---------- PROVIDED DATA
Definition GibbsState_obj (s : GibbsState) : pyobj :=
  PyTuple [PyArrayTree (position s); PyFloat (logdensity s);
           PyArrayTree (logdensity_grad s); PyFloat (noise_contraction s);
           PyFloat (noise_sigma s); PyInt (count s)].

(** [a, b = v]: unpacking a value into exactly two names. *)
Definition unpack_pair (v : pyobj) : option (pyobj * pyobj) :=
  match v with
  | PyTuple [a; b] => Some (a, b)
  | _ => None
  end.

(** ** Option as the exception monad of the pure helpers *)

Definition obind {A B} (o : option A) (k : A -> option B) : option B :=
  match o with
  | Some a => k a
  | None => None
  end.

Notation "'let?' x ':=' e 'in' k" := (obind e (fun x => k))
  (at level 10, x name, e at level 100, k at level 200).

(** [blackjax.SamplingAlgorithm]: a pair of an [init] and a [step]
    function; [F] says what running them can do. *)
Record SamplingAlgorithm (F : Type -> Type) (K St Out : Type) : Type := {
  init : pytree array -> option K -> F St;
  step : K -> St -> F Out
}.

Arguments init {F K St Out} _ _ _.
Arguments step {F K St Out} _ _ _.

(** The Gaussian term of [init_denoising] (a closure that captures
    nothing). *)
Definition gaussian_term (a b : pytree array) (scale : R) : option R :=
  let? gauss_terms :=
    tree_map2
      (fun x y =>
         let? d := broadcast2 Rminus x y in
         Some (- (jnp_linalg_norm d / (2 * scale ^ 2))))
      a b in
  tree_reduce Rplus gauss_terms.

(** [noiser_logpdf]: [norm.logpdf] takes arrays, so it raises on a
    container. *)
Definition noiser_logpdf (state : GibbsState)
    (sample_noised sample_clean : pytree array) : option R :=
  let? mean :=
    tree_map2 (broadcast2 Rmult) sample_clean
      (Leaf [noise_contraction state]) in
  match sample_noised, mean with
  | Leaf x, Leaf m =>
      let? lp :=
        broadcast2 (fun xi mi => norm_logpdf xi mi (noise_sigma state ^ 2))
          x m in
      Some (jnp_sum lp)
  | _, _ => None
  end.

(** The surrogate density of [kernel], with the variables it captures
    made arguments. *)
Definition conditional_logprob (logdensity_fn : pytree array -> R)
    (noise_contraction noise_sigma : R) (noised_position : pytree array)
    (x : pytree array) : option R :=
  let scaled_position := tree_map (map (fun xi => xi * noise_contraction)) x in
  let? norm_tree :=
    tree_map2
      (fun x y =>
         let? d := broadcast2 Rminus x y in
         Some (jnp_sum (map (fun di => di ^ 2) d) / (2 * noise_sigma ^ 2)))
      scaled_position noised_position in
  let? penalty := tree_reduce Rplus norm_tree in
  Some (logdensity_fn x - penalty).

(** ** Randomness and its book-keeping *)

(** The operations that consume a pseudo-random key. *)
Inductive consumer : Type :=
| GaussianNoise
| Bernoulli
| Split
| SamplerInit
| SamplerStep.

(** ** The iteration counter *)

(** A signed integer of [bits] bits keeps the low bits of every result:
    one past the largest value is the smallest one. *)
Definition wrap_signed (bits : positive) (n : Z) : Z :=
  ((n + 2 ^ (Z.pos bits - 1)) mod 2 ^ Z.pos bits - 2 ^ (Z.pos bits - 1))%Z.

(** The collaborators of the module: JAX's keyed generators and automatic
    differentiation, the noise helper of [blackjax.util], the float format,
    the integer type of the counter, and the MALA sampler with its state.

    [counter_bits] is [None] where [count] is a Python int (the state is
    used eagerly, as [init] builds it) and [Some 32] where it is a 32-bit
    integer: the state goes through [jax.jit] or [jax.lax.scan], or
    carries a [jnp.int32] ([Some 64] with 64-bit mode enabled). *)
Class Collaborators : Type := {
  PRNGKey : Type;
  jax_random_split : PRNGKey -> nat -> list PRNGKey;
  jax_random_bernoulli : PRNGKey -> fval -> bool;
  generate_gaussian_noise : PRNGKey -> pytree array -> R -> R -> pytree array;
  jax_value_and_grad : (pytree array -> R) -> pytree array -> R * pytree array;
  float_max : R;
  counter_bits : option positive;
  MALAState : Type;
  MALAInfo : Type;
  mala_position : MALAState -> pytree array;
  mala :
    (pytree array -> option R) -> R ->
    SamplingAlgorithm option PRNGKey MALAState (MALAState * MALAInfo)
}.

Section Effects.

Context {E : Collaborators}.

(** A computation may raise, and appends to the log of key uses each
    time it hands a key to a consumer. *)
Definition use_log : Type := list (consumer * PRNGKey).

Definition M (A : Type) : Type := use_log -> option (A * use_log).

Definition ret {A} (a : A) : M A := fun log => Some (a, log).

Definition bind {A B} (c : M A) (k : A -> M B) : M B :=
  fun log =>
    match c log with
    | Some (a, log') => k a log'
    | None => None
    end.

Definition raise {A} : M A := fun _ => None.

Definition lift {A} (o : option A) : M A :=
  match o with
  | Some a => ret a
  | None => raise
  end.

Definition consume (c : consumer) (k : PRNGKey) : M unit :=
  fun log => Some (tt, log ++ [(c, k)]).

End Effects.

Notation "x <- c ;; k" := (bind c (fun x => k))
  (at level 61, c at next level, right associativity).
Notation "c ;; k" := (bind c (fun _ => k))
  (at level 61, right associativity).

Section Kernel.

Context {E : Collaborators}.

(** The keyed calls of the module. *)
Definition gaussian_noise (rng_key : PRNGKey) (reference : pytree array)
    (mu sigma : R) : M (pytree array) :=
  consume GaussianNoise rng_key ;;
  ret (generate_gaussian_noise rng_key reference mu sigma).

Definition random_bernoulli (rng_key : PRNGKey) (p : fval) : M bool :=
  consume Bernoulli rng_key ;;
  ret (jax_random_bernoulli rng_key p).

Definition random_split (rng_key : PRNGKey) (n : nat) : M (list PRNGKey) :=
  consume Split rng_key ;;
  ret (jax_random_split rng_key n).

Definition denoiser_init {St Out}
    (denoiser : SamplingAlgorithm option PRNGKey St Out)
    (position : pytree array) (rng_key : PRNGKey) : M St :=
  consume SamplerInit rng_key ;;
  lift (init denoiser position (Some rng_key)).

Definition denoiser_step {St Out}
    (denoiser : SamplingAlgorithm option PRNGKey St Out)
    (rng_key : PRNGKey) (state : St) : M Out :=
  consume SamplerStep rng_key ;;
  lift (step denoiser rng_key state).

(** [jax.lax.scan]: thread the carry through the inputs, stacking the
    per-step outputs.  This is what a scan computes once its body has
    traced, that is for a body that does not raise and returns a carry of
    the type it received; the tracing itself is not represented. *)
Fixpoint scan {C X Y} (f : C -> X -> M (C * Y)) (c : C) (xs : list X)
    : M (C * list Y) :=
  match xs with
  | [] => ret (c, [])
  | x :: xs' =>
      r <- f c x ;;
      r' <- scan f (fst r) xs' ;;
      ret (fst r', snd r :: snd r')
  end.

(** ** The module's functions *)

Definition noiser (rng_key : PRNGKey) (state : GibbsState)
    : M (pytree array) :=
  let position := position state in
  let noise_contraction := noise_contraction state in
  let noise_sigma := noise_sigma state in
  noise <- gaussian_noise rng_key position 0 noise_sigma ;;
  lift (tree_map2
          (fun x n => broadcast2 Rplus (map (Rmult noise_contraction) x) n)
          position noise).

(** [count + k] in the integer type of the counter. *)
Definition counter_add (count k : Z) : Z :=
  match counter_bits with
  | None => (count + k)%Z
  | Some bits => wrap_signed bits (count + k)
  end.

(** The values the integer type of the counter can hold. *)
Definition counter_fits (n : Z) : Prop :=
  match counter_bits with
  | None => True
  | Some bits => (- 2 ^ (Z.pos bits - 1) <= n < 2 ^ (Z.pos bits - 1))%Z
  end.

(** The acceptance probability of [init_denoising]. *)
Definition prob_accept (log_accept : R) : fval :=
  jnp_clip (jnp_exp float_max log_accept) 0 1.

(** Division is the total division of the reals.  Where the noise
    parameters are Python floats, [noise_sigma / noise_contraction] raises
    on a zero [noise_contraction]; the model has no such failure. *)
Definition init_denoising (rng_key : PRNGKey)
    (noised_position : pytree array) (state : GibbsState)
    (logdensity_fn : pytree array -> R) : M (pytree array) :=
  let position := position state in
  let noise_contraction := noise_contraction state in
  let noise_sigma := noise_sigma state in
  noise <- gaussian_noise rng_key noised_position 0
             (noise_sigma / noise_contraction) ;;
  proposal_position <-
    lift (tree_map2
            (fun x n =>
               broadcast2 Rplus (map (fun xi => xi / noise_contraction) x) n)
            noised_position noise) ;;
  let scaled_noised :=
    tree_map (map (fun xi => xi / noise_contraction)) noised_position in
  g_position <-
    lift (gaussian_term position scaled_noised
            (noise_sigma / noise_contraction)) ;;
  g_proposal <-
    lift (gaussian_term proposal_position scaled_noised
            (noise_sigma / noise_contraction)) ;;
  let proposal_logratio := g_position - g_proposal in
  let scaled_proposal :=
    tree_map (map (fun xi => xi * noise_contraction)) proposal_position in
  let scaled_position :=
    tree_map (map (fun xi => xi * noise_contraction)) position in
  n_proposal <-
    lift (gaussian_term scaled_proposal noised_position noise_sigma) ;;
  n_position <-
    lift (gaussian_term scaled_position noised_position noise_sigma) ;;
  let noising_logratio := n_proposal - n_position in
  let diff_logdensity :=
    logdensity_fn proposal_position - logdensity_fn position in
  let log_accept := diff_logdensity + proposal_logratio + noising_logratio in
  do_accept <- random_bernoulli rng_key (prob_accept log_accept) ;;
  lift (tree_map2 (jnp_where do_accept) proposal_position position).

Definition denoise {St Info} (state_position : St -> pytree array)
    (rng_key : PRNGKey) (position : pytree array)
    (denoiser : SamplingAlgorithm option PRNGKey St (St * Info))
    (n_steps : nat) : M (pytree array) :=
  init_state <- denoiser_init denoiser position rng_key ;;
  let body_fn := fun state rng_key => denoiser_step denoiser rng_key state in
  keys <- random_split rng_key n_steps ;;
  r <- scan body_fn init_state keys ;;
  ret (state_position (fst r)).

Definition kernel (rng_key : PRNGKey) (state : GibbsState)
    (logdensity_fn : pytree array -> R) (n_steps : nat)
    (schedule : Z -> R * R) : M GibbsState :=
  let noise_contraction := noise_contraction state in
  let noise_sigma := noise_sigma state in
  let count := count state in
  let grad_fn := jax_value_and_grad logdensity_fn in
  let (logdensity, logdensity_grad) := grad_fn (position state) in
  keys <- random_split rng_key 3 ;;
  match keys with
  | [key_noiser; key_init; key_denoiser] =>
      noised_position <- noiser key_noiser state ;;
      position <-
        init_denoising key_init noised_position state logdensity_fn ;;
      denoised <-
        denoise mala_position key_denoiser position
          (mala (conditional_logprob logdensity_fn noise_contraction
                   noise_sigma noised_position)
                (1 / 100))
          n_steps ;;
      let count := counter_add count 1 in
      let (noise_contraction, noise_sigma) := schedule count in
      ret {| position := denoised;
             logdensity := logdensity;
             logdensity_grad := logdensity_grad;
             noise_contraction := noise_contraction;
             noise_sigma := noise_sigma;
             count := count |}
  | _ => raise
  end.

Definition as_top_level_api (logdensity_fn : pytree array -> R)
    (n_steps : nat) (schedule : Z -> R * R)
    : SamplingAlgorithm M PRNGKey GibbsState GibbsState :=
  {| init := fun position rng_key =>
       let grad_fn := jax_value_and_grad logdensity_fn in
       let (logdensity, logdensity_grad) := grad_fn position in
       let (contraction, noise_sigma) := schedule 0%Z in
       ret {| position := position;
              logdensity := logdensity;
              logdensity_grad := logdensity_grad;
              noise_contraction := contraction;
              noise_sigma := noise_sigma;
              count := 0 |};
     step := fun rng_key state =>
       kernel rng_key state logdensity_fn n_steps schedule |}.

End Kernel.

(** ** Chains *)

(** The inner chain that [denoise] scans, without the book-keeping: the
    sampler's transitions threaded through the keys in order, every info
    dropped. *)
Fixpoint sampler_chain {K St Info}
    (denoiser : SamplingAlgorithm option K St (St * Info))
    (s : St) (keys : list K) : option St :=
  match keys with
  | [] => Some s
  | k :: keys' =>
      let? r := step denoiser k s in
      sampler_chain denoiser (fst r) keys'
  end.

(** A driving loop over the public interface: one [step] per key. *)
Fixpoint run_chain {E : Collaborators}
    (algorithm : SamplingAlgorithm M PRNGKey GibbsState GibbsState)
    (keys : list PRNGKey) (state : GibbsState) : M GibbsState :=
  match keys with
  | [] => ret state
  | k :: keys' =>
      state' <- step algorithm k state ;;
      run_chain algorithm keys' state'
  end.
--------------------
INSTRUCTIONS FOR THE TASK — Above are the records; from them, give again exactly the lines from the one containing "differentiation, the noise" to the one containing "MALAInfo : Type;", both lines included, and nothing more.

TASK ANSWER —
    differentiation, the noise helper of [blackjax.util], the float format,
    the integer type of the counter, and the MALA sampler with its state.

    [counter_bits] is [None] where [count] is a Python int (the state is
    used eagerly, as [init] builds it) and [Some 32] where it is a 32-bit
    integer: the state goes through [jax.jit] or [jax.lax.scan], or
    carries a [jnp.int32] ([Some 64] with 64-bit mode enabled). *)
Class Collaborators : Type := {
  PRNGKey : Type;
  jax_random_split : PRNGKey -> nat -> list PRNGKey;
  jax_random_bernoulli : PRNGKey -> fval -> bool;
  generate_gaussian_noise : PRNGKey -> pytree array -> R -> R -> pytree array;
  jax_value_and_grad : (pytree array -> R) -> pytree array -> R * pytree array;
  float_max : R;
  counter_bits : option positive;
  MALAState : Type;
  MALAInfo : Type;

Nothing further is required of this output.